EN DIRECT DE CANNES : AUDIARD FAIT SA TRANSITION

Emilia Pérez de Jacques Audiard

Un dangereux narcos transitionne vers le genre féminin. Comme Jacques Audiard qui filme, entre mélo et comédie musicale, une renaissance et toute la beauté du monde.

Depuis quelques années, Jacques Audiard nous servait des films tièdes, formellement parfaits, mais désincarnés, parfois abscons, comme s’il n’y croyait plus, où qu’il était arrivé à la fin d’un cycle. Il revient avec un mélo aux accents de telenovela, situé au Mexique mais tourné à Paris, une comédie musicale en espagnol sur un narcos qui décide de devenir une femme. Un projet ultra casse-gueule, mais très perso, puisqu’Audiard a écrit le scénario seul (son fidèle Thomas Bidegain est seulement mentionné au générique en collaborateur). Comme son personnage principal, Audiard transitionne et délaisse ses histoires de virilité et d’hommes qui tombent. Mais dans Emilia Pérez, le méchant narcos à la gueule tatouée et aux chicots en or ne devient pas une femme pour échapper à la police ou à ses ennemis, il change de genre car c’est qu’il a toujours voulu au plus profond de lui.
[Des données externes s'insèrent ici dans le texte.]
(** * layout_postproc: bounding boxes, the two-pass walker and the layout plan

    A shallow embedding of [src/layout_postproc.py].

    Conventions of the embedding:
    - a Python [float] is the rational it denotes ([Qc], canonical
      fractions, so that equal numbers are equal terms). The scaling
      analysis is the one place where the program tests two computed numbers
      for equality, and there the numbers are rounded as Python rounds
      them: what [float] reads, the product by ten and the two quotients
      are the nearest binary64 numbers ([binary64]). Everywhere else sums,
      differences, products and quotients are exact. Infinities and NaN are
      outside the model;
    - svg.path is not part of the source: what [parse_path] reads is kept
      in the attribute, and what [Path.d()] does, the exception it raises
      or the path it prints, is a parameter of the walker ([Printer]);
    - [sys.exit(1)] and the exceptions the interpreter raises are outcomes of
      their own, so that a run that stops is told from one that returns;
    - an [ET.Element] is a tag, a string-keyed attribute dictionary and a
      list of children; in-place mutation is explicit state passing: a
      function that mutates an element returns the element it leaves. *)

From Stdlib Require Import Ascii QArith Qcanon Lqa.
From stdpp Require Import base option numbers strings list gmap.

Open Scope Qc_scope.

(** ** Outcomes of a call *)

(** The messages printed before [sys.exit(1)]. *)
Inductive Failure :=
  | UnsupportedUnit
  | AnisotropicScaling
  | UnknownElement (tag : string)
  | UnsupportedPathCommand.

#[global] Instance Failure_eq_dec : EqDecision Failure.
Proof. solve_decision. Defined.

(** Every [sys.exit] of the program passes the status 1. *)
Definition exit_status (f : Failure) : Z := 1%Z.

(** The exceptions the interpreter raises on the modelled operations. *)
Inductive PyError :=
  | KeyError (key : string)
  | TypeError
  | ValueError
  | ZeroDivisionError
  | IndexError.

#[global] Instance PyError_eq_dec : EqDecision PyError.
Proof. solve_decision. Defined.

Inductive Outcome (A : Type) :=
  | Ok (a : A)
  | Exit (f : Failure)
  | Raise (e : PyError)
  | OutOfFuel.
Arguments Ok {A} a.
Arguments Exit {A} f.
Arguments Raise {A} e.
Arguments OutOfFuel {A}.

#[global] Instance Outcome_eq_dec `{EqDecision A} : EqDecision (Outcome A).
Proof. solve_decision. Defined.

Definition outcome_bind {A B} (f : A → Outcome B) (m : Outcome A) : Outcome B :=
  match m with
  | Ok a => f a
  | Exit r => Exit r
  | Raise e => Raise e
  | OutOfFuel => OutOfFuel
  end.

Definition outcome_map {A B} (f : A → B) (m : Outcome A) : Outcome B :=
  match m with
  | Ok a => Ok (f a)
  | Exit r => Exit r
  | Raise e => Raise e
  | OutOfFuel => OutOfFuel
  end.

#[global] Instance outcome_ret : MRet Outcome := @Ok.
#[global] Instance outcome_mbind : MBind Outcome := @outcome_bind.
#[global] Instance outcome_fmap : FMap Outcome := @outcome_map.

(** A run that stops: by [sys.exit] or by an uncaught exception. *)
Definition stopped {A} (m : Outcome A) : bool :=
  match m with
  | Exit _ | Raise _ => true
  | Ok _ | OutOfFuel => false
  end.

(** ** Numbers and points *)

Notation "# q" := (Q2Qc q) (at level 1, format "# q") : Qc_scope.

(** Python's [complex]: [real] and [imag]. *)
Record complex := Complex { real : Qc; imag : Qc }.

#[global] Instance complex_eq_dec : EqDecision complex.
Proof. solve_decision. Defined.

(** [x / y] on floats: a zero divisor raises. *)
Definition py_div (x y : Qc) : Outcome Qc :=
  if bool_decide (y = 0) then Raise ZeroDivisionError else Ok (x / y).

(** ** Rounding *)

(** The integer nearest to [n / d], for [0 < d]; of two integers at the same
    distance the even one. *)
Definition round_half_even (n d : Z) : Z :=
  let q := (n / d)%Z in
  match (2 * (n mod d) ?= d)%Z with
  | Lt => q
  | Gt => (q + 1)%Z
  | Eq => if Z.even q then q else (q + 1)%Z
  end.

(** [base ^ e <= a / d], for [0 < d]. *)
Definition pow_le (base e a d : Z) : bool :=
  if (0 <=? e)%Z then (d * base ^ e <=? a)%Z else (d <=? a * base ^ (- e))%Z.

(** [n / d] in units of [base ^ e], rounded to an integer. *)
Definition scaled (base n d e : Z) : Z :=
  if (0 <=? e)%Z then round_half_even n (d * base ^ e)
  else round_half_even (n * base ^ (- e)) d.

(** [m * base ^ e] *)
Definition times_pow (base m e : Z) : Qc :=
  if (0 <=? e)%Z then Q2Qc (inject_Z (m * base ^ e))
  else Q2Qc (Qmake m (Z.to_pos (base ^ (- e)))).

(** The largest [k] with [2 ^ k <= a / d], for [0 < a] and [0 < d]. *)
Definition binary_exponent (a d : Z) : Z :=
  let e0 := (Z.log2 a - Z.log2 d)%Z in
  if pow_le 2 e0 a d then e0 else (e0 - 1)%Z.

(** The binary64 number nearest to [x], ties to the even significand: 53
    bits above [2 ^ -1022], multiples of [2 ^ -1074] below. It is what
    Python's [float] reads from a decimal text and what its [*] and [/]
    return for the exact product and quotient. A result beyond the largest
    binary64 number is Python's [inf] and outside the model. *)
Definition binary64 (x : Qc) : Qc :=
  let n := Qnum x in
  let d := Zpos (Qden x) in
  if (n =? 0)%Z then 0
  else
    let e := Z.max (binary_exponent (Z.abs n) d - 52) (-1074) in
    times_pow 2 (scaled 2 n d e) e.

(** The largest [k] with [10 ^ k <= a / d], for [0 < a] and [0 < d]: it is
    one of the four candidates around the binary estimate. *)
Definition decimal_exponent (a d : Z) : Z :=
  let hi := (((Z.log2 a - Z.log2 d + 1) * 30103) / 100000 + 1)%Z in
  if pow_le 10 hi a d then hi
  else if pow_le 10 (hi - 1) a d then (hi - 1)%Z
  else if pow_le 10 (hi - 2) a d then (hi - 2)%Z
  else (hi - 3)%Z.

(** The number that the format [G] prints for [x]: [x] rounded to six
    significant decimal digits, ties to even. *)
Definition format_G (x : Qc) : Qc :=
  let n := Qnum x in
  let d := Zpos (Qden x) in
  if (n =? 0)%Z then 0
  else
    let e := (decimal_exponent (Z.abs n) d - 5)%Z in
    times_pow 10 (scaled 10 n d e) e.

Arguments binary64 : simpl never.
Arguments format_G : simpl never.

(** ** Bounds: the four-slot list [MinX, MinY, MaxX, MaxY] *)

(** [b0 .. b3] are the slots [0 .. 3]; [None] is Python's [None]. *)
Record Bounds := mkBounds {
  b0 : option Qc;
  b1 : option Qc;
  b2 : option Qc;
  b3 : option Qc
}.

#[global] Instance Bounds_eq_dec : EqDecision Bounds.
Proof. solve_decision. Defined.

(** [[None, None, None, None]] *)
Definition unset_bounds : Bounds := mkBounds None None None None.

Definition box (x0 y0 x1 y1 : Qc) : Bounds :=
  mkBounds (Some x0) (Some y0) (Some x1) (Some y1).

(** The comparison of one slot of [merge_bounds]:
    [gate is not None and (d is None or s < d)], then [d = s]; [lt] is [<]
    for the minima and [>] for the maxima. [None < float] is a [TypeError]. *)
Definition merge_slot (lt : Qc → Qc → bool) (gate d s : option Qc)
    : Outcome (option Qc) :=
  match gate with
  | None => Ok d
  | Some _ =>
      match d with
      | None => Ok s
      | Some dv =>
          match s with
          | None => Raise TypeError
          | Some sv => Ok (if lt sv dv then s else d)
          end
      end
  end.

Definition Qc_ltb (x y : Qc) : bool := bool_decide (x < y).
Definition Qc_gtb (x y : Qc) : bool := bool_decide (y < x).

(** [merge_bounds(dest, src)], lines 34-42: every one of the four tests reads
    [src[0] is not None]. *)
Definition merge_bounds (dest src : Bounds) : Outcome Bounds :=
  d0 ← merge_slot Qc_ltb (b0 src) (b0 dest) (b0 src);
  d1 ← merge_slot Qc_ltb (b0 src) (b1 dest) (b1 src);
  d2 ← merge_slot Qc_gtb (b0 src) (b2 dest) (b2 src);
  d3 ← merge_slot Qc_gtb (b0 src) (b3 dest) (b3 src);
  mret (mkBounds d0 d1 d2 d3).

(** One slot of [update_bounds]: [d is None or v < d], then [d = v]. *)
Definition update_slot (lt : Qc → Qc → bool) (d : option Qc) (v : Qc) : option Qc :=
  match d with
  | None => Some v
  | Some dv => if lt v dv then Some v else d
  end.

(** [update_bounds(dest, point)], lines 48-56. *)
Definition update_bounds (dest : Bounds) (point : complex) : Bounds :=
  mkBounds (update_slot Qc_ltb (b0 dest) (real point))
           (update_slot Qc_ltb (b1 dest) (imag point))
           (update_slot Qc_gtb (b2 dest) (real point))
           (update_slot Qc_gtb (b3 dest) (imag point)).

(** ** Path commands (svg.path) *)

(** The command objects of svg.path; each carries [start] and [end]
    ([stop] here), the curves their control data. *)
Inductive Command :=
  | Line (start stop : complex)
  | Move (start stop : complex)
  | Close (start stop : complex)
  | CubicBezier (start control1 control2 stop : complex)
  | Arc (start radius : complex) (rotation : Qc) (arc sweep : bool) (stop : complex)
  | QuadraticBezier (start control stop : complex).

#[global] Instance Command_eq_dec : EqDecision Command.
Proof. solve_decision. Defined.

Definition cmd_start (c : Command) : complex :=
  match c with
  | Line s _ | Move s _ | Close s _ | CubicBezier s _ _ _
  | Arc s _ _ _ _ _ | QuadraticBezier s _ _ => s
  end.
Il se fait alors passer pour mort et se transforme alors en tata attentionnée pour ses deux mômes orphelins et en confident pour sa veuve, avant de se transformer en dame patronnesse qui aide les familles victimes de la violence des cartels. Toujours en équilibre, le film fonctionne grâce à la magnificence de la mise en scène, toujours inspirée, la puissance des moments chantés et dansés, la musique de Camille, les fringues sublimes signés Saint Laurent. Et puis, il y a l’Espagnole Karla Sofía Gascón, une femme trans qui incarne à la fois le terrible narcos du début et l’inoubliable Emilia Pérez. Qu’elle serre ses enfants dans ses bras, regarde tendrement son épouse, campée par Selena Gomez, qui ne la reconnait plus, ou qu’elle embrasse la Mexicaine Adriana Paz, elle est absolument bouleversante et sa beauté, sa grâce, irradient chaque seconde de cette œuvre qui ouvre le cœur et l’esprit.